What to produce:
The records appear below. Copy each one exactly.

Supplied material:
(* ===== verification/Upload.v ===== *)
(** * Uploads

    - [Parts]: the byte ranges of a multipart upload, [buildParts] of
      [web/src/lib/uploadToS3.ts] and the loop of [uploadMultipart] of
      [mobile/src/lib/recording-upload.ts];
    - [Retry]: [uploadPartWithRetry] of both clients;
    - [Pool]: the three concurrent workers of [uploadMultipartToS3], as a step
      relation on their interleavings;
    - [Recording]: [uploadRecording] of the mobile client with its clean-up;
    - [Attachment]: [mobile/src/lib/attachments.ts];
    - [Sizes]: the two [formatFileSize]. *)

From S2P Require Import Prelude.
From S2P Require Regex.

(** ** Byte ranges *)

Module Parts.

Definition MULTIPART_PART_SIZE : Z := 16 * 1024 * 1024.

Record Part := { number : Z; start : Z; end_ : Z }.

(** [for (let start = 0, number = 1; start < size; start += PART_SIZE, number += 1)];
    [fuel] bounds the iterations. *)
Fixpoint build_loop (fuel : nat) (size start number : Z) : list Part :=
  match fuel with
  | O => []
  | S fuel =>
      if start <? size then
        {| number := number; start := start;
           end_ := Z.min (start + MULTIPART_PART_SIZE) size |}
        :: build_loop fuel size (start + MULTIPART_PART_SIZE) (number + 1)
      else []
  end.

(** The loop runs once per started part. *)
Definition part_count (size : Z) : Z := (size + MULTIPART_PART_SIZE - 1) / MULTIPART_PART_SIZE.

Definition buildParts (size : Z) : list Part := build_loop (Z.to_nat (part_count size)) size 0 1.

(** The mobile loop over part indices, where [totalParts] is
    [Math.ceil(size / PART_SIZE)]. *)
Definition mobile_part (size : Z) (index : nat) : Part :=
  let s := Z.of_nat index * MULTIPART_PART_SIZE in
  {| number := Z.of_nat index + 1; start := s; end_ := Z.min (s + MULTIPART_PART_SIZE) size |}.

Your solution:
(* ===== verification/Upload.v ===== *)
(** * Uploads

    - [Parts]: the byte ranges of a multipart upload, [buildParts] of
      [web/src/lib/uploadToS3.ts] and the loop of [uploadMultipart] of
      [mobile/src/lib/recording-upload.ts];
    - [Retry]: [uploadPartWithRetry] of both clients;
    - [Pool]: the three concurrent workers of [uploadMultipartToS3], as a step
      relation on their interleavings;
    - [Recording]: [uploadRecording] of the mobile client with its clean-up;
    - [Attachment]: [mobile/src/lib/attachments.ts];
    - [Sizes]: the two [formatFileSize]. *)

From S2P Require Import Prelude.
From S2P Require Regex.

(** ** Byte ranges *)

Module Parts.

Definition MULTIPART_PART_SIZE : Z := 16 * 1024 * 1024.

Record Part := { number : Z; start : Z; end_ : Z }.

(** [for (let start = 0, number = 1; start < size; start += PART_SIZE, number += 1)];
    [fuel] bounds the iterations. *)
Fixpoint build_loop (fuel : nat) (size start number : Z) : list Part :=
  match fuel with
  | O => []
  | S fuel =>
      if start <? size then
        {| number := number; start := start;
           end_ := Z.min (start + MULTIPART_PART_SIZE) size |}
        :: build_loop fuel size (start + MULTIPART_PART_SIZE) (number + 1)
      else []
  end.

(** The loop runs once per started part. *)
Definition part_count (size : Z) : Z := (size + MULTIPART_PART_SIZE - 1) / MULTIPART_PART_SIZE.

Definition buildParts (size : Z) : list Part := build_loop (Z.to_nat (part_count size)) size 0 1.

(** The mobile loop over part indices, where [totalParts] is
    [Math.ceil(size / PART_SIZE)]. *)
Definition mobile_part (size : Z) (index : nat) : Part :=
  let s := Z.of_nat index * MULTIPART_PART_SIZE in
  {| number := Z.of_nat index + 1; start := s; end_ := Z.min (s + MULTIPART_PART_SIZE) size |}.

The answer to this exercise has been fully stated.